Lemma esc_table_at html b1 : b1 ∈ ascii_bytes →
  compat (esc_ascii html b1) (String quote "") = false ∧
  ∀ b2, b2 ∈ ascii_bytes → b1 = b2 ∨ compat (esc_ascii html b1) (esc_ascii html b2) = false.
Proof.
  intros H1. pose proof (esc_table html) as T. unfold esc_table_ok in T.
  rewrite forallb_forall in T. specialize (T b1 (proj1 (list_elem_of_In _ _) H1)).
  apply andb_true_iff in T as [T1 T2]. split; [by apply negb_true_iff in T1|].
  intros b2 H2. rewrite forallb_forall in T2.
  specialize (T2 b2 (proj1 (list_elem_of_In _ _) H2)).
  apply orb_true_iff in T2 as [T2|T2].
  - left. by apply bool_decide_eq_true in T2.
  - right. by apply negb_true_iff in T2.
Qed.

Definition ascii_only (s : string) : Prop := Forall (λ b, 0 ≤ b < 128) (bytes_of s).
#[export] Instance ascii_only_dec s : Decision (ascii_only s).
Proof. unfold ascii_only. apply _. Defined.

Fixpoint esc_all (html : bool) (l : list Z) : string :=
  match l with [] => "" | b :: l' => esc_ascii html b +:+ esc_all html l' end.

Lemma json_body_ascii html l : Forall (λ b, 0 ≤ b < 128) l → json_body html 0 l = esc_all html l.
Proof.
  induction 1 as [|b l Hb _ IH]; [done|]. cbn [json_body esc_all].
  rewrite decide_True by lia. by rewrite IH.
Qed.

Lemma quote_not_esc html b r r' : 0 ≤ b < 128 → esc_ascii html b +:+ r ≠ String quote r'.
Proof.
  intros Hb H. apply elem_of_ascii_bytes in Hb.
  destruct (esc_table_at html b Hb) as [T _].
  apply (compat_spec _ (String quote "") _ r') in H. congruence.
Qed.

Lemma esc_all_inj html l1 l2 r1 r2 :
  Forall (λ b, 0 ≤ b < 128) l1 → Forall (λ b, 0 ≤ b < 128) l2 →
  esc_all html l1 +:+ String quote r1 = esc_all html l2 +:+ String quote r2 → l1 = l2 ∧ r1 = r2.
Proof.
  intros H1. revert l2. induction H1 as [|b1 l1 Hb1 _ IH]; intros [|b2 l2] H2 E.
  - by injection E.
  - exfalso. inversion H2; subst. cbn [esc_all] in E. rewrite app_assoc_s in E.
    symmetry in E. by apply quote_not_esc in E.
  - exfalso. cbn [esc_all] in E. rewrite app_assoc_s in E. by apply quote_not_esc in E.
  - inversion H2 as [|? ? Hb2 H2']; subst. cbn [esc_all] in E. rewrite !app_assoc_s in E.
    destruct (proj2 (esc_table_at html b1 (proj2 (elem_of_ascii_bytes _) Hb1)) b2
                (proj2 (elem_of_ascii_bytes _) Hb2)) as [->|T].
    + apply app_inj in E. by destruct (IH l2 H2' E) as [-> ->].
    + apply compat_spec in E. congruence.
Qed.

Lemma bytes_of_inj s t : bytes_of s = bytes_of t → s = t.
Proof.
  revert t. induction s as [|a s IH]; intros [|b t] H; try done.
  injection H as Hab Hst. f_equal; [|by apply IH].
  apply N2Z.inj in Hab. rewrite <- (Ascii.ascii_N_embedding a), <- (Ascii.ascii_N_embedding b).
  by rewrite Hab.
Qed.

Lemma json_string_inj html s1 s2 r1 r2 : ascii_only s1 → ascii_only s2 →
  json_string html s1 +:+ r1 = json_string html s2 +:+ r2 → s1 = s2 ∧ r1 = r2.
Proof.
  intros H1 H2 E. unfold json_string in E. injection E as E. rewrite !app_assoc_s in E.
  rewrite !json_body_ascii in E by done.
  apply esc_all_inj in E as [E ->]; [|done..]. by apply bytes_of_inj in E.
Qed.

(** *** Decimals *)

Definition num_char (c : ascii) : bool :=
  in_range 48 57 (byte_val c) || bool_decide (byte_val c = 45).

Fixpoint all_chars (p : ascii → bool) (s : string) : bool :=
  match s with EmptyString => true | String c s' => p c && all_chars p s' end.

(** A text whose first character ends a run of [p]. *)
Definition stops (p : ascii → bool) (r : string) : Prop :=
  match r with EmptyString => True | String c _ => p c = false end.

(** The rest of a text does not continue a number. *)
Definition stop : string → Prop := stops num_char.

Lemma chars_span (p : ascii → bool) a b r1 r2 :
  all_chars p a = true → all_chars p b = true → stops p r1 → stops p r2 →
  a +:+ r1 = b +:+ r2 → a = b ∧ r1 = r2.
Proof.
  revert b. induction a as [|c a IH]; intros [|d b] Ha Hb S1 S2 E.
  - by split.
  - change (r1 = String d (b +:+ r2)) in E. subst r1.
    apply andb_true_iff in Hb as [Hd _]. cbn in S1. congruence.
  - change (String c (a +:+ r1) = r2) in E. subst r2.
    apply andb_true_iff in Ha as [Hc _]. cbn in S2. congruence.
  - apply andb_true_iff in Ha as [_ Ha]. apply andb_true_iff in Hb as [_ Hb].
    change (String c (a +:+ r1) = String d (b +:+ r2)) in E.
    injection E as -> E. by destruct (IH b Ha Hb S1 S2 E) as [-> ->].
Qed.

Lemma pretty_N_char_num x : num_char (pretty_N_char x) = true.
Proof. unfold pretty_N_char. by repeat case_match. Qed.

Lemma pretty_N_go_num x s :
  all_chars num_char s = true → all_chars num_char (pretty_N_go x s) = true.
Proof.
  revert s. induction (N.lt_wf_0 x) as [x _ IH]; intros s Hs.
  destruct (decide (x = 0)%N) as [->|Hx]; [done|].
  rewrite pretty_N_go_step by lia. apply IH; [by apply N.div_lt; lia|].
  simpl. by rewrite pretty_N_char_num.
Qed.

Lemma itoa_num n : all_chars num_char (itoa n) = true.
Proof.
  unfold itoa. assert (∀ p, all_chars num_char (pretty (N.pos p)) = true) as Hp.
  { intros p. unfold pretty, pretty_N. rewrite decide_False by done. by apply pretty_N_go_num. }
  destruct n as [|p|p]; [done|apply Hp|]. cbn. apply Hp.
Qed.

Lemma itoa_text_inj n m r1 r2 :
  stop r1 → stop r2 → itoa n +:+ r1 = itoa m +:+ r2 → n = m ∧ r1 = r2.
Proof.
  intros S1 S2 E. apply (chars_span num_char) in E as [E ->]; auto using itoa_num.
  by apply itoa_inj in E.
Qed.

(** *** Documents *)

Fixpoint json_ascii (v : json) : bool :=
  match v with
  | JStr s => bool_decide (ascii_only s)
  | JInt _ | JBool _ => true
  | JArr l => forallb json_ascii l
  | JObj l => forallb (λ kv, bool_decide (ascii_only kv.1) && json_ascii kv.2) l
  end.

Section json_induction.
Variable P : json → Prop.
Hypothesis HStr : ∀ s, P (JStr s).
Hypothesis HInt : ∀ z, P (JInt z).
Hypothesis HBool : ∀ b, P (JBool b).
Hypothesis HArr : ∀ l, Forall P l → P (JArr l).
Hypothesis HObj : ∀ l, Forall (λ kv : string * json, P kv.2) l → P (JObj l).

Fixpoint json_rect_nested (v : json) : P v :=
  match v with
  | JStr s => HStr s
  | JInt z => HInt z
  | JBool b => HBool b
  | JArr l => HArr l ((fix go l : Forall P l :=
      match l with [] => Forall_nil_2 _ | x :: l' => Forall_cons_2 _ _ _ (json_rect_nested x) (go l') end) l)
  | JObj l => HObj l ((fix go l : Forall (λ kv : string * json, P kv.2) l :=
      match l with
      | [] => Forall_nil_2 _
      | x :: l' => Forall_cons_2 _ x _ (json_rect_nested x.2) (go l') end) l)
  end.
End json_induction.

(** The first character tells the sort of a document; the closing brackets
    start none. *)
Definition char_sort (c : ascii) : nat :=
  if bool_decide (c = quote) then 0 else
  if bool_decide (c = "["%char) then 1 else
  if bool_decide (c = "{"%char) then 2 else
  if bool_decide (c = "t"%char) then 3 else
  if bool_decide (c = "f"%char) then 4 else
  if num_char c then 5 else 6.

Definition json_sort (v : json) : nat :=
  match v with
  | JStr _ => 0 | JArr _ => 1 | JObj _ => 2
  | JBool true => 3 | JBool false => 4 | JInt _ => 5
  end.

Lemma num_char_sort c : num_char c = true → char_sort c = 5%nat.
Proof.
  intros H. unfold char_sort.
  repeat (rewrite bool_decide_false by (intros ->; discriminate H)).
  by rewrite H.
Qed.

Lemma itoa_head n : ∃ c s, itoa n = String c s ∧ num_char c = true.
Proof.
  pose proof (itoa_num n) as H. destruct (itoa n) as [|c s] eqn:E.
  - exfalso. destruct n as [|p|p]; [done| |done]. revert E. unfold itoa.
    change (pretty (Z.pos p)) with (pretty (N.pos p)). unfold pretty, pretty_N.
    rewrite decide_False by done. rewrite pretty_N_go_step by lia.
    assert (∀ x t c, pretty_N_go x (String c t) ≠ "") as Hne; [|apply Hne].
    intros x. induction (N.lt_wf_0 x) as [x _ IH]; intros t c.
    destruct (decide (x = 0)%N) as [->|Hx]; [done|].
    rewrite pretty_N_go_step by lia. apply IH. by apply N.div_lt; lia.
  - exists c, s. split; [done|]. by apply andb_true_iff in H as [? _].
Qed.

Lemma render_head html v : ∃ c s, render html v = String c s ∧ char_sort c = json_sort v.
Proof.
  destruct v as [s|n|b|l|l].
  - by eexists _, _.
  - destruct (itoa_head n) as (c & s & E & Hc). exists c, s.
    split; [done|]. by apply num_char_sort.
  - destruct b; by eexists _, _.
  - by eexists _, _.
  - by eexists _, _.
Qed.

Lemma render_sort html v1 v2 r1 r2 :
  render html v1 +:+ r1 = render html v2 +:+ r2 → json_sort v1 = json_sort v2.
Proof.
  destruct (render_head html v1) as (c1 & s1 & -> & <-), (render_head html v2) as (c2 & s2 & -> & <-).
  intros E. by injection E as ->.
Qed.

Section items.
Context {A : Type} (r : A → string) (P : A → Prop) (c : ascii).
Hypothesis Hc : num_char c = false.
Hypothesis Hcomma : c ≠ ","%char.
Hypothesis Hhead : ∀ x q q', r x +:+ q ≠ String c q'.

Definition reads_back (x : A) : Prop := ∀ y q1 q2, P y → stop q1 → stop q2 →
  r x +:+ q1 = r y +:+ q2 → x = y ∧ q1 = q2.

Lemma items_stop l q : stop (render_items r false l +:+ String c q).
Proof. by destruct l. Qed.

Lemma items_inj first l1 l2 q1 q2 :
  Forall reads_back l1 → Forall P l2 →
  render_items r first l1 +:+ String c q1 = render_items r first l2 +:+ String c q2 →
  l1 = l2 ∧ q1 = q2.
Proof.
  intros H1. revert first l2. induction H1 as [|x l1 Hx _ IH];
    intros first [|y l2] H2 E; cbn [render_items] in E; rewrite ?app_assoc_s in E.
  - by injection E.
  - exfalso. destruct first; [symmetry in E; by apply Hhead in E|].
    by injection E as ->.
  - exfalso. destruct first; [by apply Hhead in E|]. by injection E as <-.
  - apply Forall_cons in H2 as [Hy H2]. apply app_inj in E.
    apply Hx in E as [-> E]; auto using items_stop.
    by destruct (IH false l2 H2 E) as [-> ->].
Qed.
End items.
---
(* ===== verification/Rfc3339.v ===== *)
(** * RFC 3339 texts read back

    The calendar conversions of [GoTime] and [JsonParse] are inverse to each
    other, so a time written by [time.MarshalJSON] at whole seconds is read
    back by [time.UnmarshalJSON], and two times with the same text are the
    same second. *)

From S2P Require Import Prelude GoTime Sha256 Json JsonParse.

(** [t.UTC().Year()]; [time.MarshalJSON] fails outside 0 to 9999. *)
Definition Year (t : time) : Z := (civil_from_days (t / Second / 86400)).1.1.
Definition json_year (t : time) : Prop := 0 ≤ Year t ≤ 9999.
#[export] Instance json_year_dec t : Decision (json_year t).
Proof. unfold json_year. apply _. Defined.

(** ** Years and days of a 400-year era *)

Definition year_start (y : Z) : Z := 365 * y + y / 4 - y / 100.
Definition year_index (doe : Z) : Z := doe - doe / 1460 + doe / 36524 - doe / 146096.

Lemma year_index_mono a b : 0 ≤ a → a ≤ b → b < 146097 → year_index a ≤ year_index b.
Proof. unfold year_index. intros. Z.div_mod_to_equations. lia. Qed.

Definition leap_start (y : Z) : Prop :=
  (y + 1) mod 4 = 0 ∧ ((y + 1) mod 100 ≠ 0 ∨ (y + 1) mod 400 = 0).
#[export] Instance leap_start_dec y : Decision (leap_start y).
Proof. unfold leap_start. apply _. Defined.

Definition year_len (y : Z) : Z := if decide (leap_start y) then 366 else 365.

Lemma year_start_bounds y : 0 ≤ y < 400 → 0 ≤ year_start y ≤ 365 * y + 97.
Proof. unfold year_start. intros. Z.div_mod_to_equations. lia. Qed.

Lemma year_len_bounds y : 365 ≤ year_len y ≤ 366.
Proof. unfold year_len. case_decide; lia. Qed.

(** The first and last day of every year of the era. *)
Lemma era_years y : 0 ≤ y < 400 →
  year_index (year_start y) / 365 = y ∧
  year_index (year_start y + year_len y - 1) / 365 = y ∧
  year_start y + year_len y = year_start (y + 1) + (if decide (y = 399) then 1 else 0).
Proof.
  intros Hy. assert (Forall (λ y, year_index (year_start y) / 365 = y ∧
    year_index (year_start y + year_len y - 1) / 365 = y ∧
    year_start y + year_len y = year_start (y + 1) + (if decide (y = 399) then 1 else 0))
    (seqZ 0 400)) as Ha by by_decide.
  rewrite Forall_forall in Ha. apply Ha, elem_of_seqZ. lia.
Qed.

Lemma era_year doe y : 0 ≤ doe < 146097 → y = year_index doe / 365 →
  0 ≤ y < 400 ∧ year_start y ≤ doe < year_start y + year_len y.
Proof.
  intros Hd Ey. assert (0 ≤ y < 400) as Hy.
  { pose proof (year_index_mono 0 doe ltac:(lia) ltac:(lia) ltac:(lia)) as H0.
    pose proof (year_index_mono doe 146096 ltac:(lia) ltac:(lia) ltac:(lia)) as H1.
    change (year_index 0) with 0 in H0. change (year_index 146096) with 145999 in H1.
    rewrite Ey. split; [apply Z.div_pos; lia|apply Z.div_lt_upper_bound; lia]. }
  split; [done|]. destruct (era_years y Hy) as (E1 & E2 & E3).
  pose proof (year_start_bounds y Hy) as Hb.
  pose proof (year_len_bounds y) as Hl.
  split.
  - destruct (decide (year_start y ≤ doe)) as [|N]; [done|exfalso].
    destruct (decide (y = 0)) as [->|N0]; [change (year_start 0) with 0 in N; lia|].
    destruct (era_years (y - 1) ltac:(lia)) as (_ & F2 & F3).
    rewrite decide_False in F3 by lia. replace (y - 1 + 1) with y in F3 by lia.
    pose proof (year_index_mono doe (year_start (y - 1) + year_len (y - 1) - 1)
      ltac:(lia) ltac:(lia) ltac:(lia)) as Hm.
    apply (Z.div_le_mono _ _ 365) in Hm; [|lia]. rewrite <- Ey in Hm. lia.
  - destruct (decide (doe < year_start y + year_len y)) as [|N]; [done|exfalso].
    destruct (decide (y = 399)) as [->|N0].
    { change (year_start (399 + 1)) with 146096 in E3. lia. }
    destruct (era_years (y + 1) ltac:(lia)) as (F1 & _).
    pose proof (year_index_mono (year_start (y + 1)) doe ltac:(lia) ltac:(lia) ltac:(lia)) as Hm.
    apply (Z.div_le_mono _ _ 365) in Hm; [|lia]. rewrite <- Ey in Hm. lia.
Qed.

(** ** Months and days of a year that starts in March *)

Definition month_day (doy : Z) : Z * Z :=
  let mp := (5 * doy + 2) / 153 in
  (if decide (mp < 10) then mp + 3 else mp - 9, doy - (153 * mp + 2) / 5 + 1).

> **Required action**
What you give back should be exactly the lines of the data above from the line with "- right. by apply negb_true_iff in T2." through the line with "Fixpoint esc_all (html", both of those included, and nothing more.

> **Your solution**
  - right. by apply negb_true_iff in T2.
Qed.

Definition ascii_only (s : string) : Prop := Forall (λ b, 0 ≤ b < 128) (bytes_of s).
#[export] Instance ascii_only_dec s : Decision (ascii_only s).
Proof. unfold ascii_only. apply _. Defined.

Fixpoint esc_all (html : bool) (l : list Z) : string :=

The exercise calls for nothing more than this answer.